Records from a dataset:

↓↓↓

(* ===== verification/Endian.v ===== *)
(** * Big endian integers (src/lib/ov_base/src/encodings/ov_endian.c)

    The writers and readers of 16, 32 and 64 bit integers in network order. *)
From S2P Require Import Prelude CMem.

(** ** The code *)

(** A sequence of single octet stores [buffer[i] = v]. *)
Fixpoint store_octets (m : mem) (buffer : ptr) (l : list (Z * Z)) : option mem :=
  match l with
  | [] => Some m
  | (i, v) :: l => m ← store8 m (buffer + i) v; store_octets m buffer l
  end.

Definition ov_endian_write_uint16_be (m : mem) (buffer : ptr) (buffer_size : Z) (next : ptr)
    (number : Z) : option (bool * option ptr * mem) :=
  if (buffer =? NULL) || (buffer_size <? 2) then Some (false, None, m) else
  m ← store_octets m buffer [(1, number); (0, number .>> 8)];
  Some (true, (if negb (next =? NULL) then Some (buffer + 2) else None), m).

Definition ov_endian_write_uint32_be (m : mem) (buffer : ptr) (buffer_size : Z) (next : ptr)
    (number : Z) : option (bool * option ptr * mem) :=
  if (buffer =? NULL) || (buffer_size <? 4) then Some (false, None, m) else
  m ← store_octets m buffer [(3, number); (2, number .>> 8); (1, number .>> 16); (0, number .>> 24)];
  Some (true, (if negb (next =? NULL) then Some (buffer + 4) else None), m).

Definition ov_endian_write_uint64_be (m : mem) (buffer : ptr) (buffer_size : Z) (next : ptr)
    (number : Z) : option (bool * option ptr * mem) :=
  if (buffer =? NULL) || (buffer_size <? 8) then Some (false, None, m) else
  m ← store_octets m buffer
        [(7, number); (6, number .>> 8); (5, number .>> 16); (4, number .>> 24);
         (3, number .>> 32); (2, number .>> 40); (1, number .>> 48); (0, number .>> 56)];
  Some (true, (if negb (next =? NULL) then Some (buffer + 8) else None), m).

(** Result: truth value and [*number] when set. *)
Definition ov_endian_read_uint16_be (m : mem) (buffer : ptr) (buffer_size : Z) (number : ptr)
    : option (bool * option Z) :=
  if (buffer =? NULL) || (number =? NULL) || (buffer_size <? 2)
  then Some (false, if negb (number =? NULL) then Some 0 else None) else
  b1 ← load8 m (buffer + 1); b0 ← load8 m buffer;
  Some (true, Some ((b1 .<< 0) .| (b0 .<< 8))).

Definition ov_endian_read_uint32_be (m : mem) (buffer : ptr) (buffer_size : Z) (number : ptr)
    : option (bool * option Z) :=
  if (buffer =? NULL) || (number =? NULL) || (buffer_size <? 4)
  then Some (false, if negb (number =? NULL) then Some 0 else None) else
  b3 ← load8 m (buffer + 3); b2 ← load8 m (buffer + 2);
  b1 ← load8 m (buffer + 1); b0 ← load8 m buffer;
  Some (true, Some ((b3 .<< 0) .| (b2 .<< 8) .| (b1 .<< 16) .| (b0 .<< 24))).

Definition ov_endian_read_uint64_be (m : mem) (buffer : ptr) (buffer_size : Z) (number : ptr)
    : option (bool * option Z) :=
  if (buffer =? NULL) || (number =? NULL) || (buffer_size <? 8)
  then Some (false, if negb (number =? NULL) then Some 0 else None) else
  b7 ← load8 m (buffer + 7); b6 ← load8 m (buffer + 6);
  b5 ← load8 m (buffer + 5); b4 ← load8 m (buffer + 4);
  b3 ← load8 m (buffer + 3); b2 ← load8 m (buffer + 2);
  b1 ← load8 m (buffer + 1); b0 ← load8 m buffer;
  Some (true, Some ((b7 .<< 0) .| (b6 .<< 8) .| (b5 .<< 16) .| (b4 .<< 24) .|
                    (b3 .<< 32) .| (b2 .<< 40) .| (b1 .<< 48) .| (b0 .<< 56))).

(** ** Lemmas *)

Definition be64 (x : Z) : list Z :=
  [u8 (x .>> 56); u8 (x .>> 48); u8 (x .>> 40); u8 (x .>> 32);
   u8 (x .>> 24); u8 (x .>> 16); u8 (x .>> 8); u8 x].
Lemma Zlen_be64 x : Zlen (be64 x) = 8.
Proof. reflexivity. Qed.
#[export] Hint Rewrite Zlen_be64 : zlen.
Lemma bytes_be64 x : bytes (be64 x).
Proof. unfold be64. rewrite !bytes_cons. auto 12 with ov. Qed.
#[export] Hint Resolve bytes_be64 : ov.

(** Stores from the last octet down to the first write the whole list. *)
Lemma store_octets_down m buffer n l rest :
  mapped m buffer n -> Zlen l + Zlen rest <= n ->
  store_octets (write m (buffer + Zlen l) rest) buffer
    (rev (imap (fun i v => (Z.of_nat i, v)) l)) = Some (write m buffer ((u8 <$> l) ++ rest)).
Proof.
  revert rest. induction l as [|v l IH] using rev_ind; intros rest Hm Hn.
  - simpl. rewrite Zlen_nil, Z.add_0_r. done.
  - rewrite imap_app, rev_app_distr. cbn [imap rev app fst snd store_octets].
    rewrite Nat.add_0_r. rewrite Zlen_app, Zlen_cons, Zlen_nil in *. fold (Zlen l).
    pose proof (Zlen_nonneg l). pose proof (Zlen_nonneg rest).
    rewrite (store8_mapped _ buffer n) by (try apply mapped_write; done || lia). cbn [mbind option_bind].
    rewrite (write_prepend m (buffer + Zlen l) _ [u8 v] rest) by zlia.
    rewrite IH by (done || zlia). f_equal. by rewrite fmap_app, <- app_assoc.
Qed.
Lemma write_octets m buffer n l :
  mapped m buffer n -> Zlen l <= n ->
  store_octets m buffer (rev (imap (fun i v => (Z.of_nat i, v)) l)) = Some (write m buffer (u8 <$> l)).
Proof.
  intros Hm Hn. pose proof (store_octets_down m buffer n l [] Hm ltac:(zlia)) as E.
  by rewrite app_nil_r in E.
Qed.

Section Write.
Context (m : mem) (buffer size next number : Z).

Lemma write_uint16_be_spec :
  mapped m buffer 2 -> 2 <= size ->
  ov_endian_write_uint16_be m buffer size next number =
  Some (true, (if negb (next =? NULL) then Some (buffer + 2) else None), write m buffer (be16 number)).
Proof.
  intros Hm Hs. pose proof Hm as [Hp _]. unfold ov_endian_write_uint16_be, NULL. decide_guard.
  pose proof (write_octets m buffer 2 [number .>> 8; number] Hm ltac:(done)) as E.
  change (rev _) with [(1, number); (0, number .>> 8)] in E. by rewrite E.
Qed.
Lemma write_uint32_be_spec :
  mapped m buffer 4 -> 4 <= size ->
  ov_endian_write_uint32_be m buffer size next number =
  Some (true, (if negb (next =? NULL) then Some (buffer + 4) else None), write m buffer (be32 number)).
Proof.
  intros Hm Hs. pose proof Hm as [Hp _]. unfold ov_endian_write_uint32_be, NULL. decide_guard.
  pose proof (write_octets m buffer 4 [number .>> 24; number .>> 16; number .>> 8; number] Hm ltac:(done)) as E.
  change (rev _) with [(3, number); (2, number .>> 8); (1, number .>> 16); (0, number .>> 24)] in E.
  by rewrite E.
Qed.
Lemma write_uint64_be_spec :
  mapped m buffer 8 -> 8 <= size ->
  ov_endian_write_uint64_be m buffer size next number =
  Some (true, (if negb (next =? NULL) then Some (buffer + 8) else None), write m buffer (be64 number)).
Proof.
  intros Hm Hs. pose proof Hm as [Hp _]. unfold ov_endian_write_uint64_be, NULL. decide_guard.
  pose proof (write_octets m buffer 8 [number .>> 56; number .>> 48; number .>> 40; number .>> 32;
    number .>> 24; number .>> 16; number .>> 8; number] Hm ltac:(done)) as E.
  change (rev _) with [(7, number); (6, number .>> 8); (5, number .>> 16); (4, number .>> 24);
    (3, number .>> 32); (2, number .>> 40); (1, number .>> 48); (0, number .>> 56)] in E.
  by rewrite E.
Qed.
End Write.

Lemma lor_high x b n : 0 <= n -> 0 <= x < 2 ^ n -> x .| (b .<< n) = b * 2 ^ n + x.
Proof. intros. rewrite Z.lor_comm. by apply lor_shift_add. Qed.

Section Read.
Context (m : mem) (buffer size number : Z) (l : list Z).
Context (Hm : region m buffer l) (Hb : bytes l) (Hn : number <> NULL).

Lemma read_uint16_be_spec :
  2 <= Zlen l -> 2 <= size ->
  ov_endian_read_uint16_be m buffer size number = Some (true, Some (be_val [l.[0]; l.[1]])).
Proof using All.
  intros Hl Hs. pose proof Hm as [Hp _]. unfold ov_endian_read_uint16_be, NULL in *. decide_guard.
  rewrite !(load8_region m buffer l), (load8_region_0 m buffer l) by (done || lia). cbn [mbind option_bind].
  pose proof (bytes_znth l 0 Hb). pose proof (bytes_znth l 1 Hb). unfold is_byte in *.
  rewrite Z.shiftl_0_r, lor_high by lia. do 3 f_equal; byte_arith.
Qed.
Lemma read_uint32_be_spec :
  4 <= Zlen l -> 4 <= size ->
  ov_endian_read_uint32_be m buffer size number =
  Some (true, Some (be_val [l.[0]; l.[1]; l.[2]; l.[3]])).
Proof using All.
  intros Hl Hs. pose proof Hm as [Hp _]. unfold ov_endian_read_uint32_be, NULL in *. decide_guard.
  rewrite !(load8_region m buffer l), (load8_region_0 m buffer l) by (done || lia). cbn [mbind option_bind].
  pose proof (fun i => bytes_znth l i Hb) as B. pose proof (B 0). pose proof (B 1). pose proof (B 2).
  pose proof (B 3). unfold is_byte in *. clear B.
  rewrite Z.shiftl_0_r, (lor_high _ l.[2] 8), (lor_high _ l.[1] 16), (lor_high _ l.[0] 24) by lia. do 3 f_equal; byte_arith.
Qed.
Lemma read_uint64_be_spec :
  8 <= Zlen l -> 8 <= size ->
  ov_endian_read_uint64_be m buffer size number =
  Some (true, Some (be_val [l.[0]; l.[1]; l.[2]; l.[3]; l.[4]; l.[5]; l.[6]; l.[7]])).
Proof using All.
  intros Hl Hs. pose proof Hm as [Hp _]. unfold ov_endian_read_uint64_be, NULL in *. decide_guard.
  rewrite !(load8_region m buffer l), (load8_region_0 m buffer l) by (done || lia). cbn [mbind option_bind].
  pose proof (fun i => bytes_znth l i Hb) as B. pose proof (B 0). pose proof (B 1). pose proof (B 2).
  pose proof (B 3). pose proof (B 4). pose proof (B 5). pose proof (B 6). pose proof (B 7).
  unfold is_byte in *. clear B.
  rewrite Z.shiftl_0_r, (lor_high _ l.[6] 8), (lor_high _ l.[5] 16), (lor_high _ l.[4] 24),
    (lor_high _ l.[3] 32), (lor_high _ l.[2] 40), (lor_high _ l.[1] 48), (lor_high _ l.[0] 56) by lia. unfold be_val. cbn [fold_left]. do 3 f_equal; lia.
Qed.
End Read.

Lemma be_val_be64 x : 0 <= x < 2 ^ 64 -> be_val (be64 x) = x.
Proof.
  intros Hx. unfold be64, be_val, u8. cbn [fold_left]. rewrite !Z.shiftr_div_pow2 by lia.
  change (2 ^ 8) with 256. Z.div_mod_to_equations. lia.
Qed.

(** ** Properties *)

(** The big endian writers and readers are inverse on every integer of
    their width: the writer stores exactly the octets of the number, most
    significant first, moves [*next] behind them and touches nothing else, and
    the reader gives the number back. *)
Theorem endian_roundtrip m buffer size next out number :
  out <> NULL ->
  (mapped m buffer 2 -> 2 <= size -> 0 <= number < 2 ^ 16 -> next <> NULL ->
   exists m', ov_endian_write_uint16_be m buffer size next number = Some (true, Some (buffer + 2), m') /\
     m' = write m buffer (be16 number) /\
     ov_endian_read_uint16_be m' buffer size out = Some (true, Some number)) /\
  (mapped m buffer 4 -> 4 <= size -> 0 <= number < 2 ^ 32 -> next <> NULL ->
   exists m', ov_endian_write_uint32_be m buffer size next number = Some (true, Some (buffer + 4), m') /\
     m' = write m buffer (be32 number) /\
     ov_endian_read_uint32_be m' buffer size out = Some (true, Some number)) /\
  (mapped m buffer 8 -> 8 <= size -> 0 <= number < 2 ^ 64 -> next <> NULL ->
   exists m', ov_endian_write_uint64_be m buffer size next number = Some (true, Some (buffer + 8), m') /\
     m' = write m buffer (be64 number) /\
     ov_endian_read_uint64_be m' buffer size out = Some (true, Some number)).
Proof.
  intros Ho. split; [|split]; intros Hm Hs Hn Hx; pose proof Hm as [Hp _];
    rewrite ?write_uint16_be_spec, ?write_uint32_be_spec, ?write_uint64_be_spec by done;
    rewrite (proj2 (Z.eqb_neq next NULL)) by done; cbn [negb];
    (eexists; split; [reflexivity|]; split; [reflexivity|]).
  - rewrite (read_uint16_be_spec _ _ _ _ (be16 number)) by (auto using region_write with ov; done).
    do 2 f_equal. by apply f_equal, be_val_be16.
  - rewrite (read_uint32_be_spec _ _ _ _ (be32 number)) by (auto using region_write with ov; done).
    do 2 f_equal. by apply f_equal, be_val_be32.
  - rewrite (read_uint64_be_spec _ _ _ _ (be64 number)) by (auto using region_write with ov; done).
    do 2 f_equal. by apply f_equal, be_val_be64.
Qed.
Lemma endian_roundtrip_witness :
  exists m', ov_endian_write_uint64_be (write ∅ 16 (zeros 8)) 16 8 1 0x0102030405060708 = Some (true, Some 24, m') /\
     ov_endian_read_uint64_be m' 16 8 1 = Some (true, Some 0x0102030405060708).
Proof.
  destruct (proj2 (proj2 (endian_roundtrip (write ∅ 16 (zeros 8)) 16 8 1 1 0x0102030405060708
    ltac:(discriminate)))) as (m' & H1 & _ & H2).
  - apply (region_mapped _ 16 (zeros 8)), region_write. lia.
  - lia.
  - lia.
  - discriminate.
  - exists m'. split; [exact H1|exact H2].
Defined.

↑↑↑
↓↓↓

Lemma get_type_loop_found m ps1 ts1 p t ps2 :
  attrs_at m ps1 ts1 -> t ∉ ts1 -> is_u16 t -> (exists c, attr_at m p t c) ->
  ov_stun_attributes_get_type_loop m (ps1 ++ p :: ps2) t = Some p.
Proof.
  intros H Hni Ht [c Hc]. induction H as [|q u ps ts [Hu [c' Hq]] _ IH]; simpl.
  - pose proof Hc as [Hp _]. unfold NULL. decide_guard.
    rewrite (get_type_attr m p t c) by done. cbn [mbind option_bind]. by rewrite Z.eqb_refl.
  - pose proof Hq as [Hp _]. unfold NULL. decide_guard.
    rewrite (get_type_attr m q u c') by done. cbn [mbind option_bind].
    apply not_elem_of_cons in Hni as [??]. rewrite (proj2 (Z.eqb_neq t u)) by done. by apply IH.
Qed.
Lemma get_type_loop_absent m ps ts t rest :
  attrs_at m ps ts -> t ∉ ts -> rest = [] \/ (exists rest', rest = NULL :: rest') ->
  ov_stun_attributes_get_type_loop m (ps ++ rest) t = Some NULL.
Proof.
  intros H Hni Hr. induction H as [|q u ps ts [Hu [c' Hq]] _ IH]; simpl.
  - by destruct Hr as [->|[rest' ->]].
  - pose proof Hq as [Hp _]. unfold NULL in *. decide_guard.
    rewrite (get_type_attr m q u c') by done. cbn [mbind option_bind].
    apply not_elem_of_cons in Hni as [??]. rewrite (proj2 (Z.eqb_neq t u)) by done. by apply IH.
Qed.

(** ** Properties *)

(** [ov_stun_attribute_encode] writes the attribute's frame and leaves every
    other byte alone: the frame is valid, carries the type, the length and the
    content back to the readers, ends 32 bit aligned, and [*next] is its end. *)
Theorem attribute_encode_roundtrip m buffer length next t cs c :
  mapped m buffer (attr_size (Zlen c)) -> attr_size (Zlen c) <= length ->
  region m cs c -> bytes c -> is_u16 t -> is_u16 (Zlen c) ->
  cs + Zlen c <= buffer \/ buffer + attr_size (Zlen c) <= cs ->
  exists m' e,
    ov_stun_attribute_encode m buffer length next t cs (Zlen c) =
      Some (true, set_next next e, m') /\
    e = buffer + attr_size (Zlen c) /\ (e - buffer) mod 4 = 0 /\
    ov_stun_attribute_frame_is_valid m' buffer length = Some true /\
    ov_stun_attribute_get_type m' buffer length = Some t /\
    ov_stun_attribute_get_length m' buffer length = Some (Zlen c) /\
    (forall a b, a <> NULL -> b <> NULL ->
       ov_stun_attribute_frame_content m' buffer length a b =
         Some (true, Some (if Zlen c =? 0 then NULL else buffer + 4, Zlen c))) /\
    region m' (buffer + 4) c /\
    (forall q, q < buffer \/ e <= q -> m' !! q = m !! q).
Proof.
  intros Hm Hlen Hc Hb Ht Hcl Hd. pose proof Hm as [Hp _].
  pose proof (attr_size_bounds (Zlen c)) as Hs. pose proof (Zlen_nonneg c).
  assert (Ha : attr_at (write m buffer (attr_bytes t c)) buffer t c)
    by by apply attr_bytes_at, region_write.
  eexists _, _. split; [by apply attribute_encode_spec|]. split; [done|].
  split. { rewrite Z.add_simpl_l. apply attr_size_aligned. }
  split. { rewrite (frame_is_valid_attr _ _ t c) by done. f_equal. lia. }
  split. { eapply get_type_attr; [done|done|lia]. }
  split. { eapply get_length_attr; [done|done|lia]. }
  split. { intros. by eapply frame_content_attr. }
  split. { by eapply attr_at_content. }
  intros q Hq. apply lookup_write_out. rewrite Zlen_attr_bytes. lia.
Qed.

↑↑↑
↓↓↓

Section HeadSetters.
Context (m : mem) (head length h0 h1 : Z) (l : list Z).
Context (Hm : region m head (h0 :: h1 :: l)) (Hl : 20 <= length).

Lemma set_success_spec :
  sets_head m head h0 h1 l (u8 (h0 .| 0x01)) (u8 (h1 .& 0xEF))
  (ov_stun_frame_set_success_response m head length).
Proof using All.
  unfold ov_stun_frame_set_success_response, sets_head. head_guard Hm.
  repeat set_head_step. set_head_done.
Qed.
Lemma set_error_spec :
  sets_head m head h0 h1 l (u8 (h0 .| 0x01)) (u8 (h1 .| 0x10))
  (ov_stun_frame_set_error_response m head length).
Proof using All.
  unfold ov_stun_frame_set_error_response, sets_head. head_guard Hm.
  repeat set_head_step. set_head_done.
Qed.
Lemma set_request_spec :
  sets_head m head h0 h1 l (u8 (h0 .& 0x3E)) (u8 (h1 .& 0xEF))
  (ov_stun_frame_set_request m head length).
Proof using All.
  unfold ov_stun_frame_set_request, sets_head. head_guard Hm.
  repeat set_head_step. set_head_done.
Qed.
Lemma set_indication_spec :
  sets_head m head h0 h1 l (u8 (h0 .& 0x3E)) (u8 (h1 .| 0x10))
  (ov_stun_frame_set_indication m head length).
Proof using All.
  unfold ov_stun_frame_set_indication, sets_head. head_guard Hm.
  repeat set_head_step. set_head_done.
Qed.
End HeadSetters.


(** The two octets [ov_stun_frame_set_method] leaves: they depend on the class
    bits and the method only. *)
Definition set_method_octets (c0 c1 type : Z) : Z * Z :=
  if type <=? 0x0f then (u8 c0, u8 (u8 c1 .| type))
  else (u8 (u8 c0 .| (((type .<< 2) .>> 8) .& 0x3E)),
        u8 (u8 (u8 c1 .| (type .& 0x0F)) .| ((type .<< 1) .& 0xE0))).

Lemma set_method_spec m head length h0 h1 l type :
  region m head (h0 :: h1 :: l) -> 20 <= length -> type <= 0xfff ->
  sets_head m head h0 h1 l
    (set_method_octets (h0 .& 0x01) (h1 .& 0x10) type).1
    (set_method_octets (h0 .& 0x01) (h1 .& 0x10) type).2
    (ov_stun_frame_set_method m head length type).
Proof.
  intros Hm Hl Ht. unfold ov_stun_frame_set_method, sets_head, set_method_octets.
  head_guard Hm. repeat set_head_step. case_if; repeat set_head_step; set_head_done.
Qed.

↑↑↑

§ BRIEF
Look through the data above and return exactly the lines from the one that contains "ov_endian_read_uint16_be m' buffer" to the one that contains "- rewrite (read_uint32_be_spec", inclusive, with nothing else.

§ SOLVED PROBLEM
     ov_endian_read_uint16_be m' buffer size out = Some (true, Some number)) /\
  (mapped m buffer 4 -> 4 <= size -> 0 <= number < 2 ^ 32 -> next <> NULL ->
   exists m', ov_endian_write_uint32_be m buffer size next number = Some (true, Some (buffer + 4), m') /\
     m' = write m buffer (be32 number) /\
     ov_endian_read_uint32_be m' buffer size out = Some (true, Some number)) /\
  (mapped m buffer 8 -> 8 <= size -> 0 <= number < 2 ^ 64 -> next <> NULL ->
   exists m', ov_endian_write_uint64_be m buffer size next number = Some (true, Some (buffer + 8), m') /\
     m' = write m buffer (be64 number) /\
     ov_endian_read_uint64_be m' buffer size out = Some (true, Some number)).
Proof.
  intros Ho. split; [|split]; intros Hm Hs Hn Hx; pose proof Hm as [Hp _];
    rewrite ?write_uint16_be_spec, ?write_uint32_be_spec, ?write_uint64_be_spec by done;
    rewrite (proj2 (Z.eqb_neq next NULL)) by done; cbn [negb];
    (eexists; split; [reflexivity|]; split; [reflexivity|]).
  - rewrite (read_uint16_be_spec _ _ _ _ (be16 number)) by (auto using region_write with ov; done).
    do 2 f_equal. by apply f_equal, be_val_be16.
  - rewrite (read_uint32_be_spec _ _ _ _ (be32 number)) by (auto using region_write with ov; done).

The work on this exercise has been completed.